First, we hear from Ubiquisys' Keith Day, and see a brief demo of edge-based video caching.
Then, Intel has its say – and demos no the fly video transrating.
To back up its thinking about moving network intelligence to the edge, Intel commissioned a case study, titled "Rethinking the Small Cell Business Model" (NB: link starts PDF download). Working with Edge Datacomms, the same partner providing Ubiquisys' caching technology in the video above, Intel deployed small cells on a four carriage train, using 3G links from two different carriers as the backhaul link. The cells used predictive and proactive caching to decide which content should be stored locally on the train – items such as BBC news, train times and maps were cached. The most accesses sites were Google, Facebook and the BBC. Over a 25 day period, Intel said that an average of 200 users accessed the service each day (the train was in Kenilworth) and each user transmitted and/or received 22 Megabytes of data per day. Just over 17% of content was proactively cached and 16% predictively cached.

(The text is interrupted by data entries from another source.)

Lemma merge_prepend num1 es1 s1 num2 es2 s2 :
  lp_total (es1 ++ es2) <= lp_total es2 + zlen s2 ->
  exists s, (target ← memmove (lp_image num2 es2 s2) (lp_total es1 - 1) LP_HDR_SIZE (lp_total es2 - LP_HDR_SIZE);
    d ← mem_read (lp_image num1 es1 s1) 0 (lp_total es1 - 1); mem_write target 0 d) =
    Ok (lp_hdr (lp_total es1) num1 ++ lp_body (es1 ++ es2) ++ LP_EOF :: s).
Proof.
  intros Hfit. pose proof (lp_hdr_length (lp_total es2) num2) as Hh.
  rewrite lp_total_merge in Hfit. pose proof (lp_total_off es1) as Ho1. unfold lp_off in Ho1.
  assert (lp_image num2 es2 s2 = lp_hdr (lp_total es2) num2 ++ [] ++ (lp_body es2 ++ [LP_EOF]) ++ s2) as ->
    by (unfold lp_image; cbn [app]; by rewrite <- app_assoc).
  destruct (memmove_splice (lp_hdr (lp_total es2) num2) [] (lp_body es2 ++ [LP_EOF]) s2
    (zlen (lp_body es1)) (lp_total es1 - 1) LP_HDR_SIZE (lp_total es2 - LP_HDR_SIZE)) as (g & s & -> & Hg & _);
    [lia|lia|cbn [length]; lia|unfold lp_total; rewrite length_app; cbn [length]; lia|cbn [length]; lia|].
  rs. rewrite read_prefix. rs. rewrite app_assoc.
  exists s. etransitivity; [apply (mem_write_app [] (lp_hdr (lp_total es2) num2 ++ g)); [done|]|].
  - pose proof (lp_hdr_length (lp_total es1) num1). rewrite !length_app. lia.
  - cbn [app]. by rewrite lp_body_app, <- !app_assoc.
Qed.

(** [lpMerge] of two listpacks yields the entries of the first followed by
    those of the second, whichever of the two allocations it extends. *)
Theorem lpMerge_spec m1 es1 m2 es2 :
  lp_rep m1 es1 -> lp_rep m2 es2 -> lp_total (es1 ++ es2) < UINT32_MAX ->
  exists m append, lpMerge (Some m1) (Some m2) false = Ok (Some (m, append)) /\ lp_rep m (es1 ++ es2).
Proof.
  intros (n1 & s1 & -> & W1) (n2 & s2 & -> & W2) Ht. unfold lpMerge, lpBytes.
  pose proof (lp_total_merge es1 es2) as Hm. pose proof W1 as (O1 & T1 & _). pose proof W2 as (O2 & T2 & _).
  pose proof (lp_body_count es1 O1). pose proof (lp_body_count es2 O2).
  rewrite nav_total by done. rs. destruct (length_ok n1 es1 s1 W1) as (k1 & -> & K1). rs.
  rewrite nav_total by done. rs. destruct (length_ok n2 es2 s2 W2) as (k2 & -> & K2). rs.
  rewrite (u64_small (_ - _)), <- Hm by (unfold lp_total in *; lia).
  set (n := if u64 (zlen es1 + zlen es2) <? _ then _ else _).
  assert (lp_wf n (es1 ++ es2)) as Hwf.
  { split; [by apply Forall_app|]. split; [lia|]. unfold n. rewrite length_app.
    rewrite u64_small by (unfold lp_total in *; lia). case_match; lia. }
  assert (forall k s, (target ← lpSetNumElements (lp_hdr (lp_total es1) k ++ lp_body (es1 ++ es2) ++ LP_EOF :: s) n;
    lpSetTotalBytes target (lp_total (es1 ++ es2))) = Ok (lp_image n (es1 ++ es2) s)) as Hfin
    by (intros; rewrite set_num_hdr; rs; by rewrite set_total_hdr).
  replace (lp_total (es1 ++ es2) <? UINT32_MAX) with true by lia.
  destruct (lp_total es1 >=? lp_total es2) eqn:E; change (assert_ true) with (Ok tt); rs.
  - destruct (realloc_image k1 es1 s1 (lp_total (es1 ++ es2))) as (r & -> & Hr); [unfold lp_total in *; lia|].
    destruct (merge_append k1 es1 r k2 es2 s2 Hr) as (s & Ha).
    destruct (mem_read _ _ _); [|done]. rs. cbn [mbind res_bind] in Ha. rewrite Ha. rs.
    specialize (Hfin k1 s). destruct (lpSetNumElements _ n); [|done]. rs. cbn [mbind res_bind] in Hfin.
    rewrite Hfin. rs. eexists _, _. split; [done|]. by exists n, s.
  - destruct (realloc_image k2 es2 s2 (lp_total (es1 ++ es2))) as (r & -> & Hr); [unfold lp_total in *; lia|].
    destruct (merge_prepend k1 es1 s1 k2 es2 r Hr) as (s & Ha).
    destruct (memmove _ _ _ _); [|done]. rs. cbn [mbind res_bind] in Ha.
    destruct (mem_read _ _ _); [|done]. rs. cbn [mbind res_bind] in Ha. rewrite Ha. rs.
    specialize (Hfin k1 s). destruct (lpSetNumElements _ n); [|done]. rs. cbn [mbind res_bind] in Hfin.
    rewrite Hfin. rs. eexists _, _. split; [done|]. by exists n, s.
Qed.
End range_proofs.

That resulted in a reduction in backhaul traffic of 45%, with the operator achieving a 22% reduction in backhaul opex, according to Intel's report. The company then asked Wireless2020 to model those results for a similar deployment in urban London, and added in the impact of integrating WiFi as well as caching and video compression functionality.
Wireless2020 found that the total cost of ownership (cumulative capex and opex) would drop 7.1% as a result of deploying smart cells with integrated WiFi, within urban London.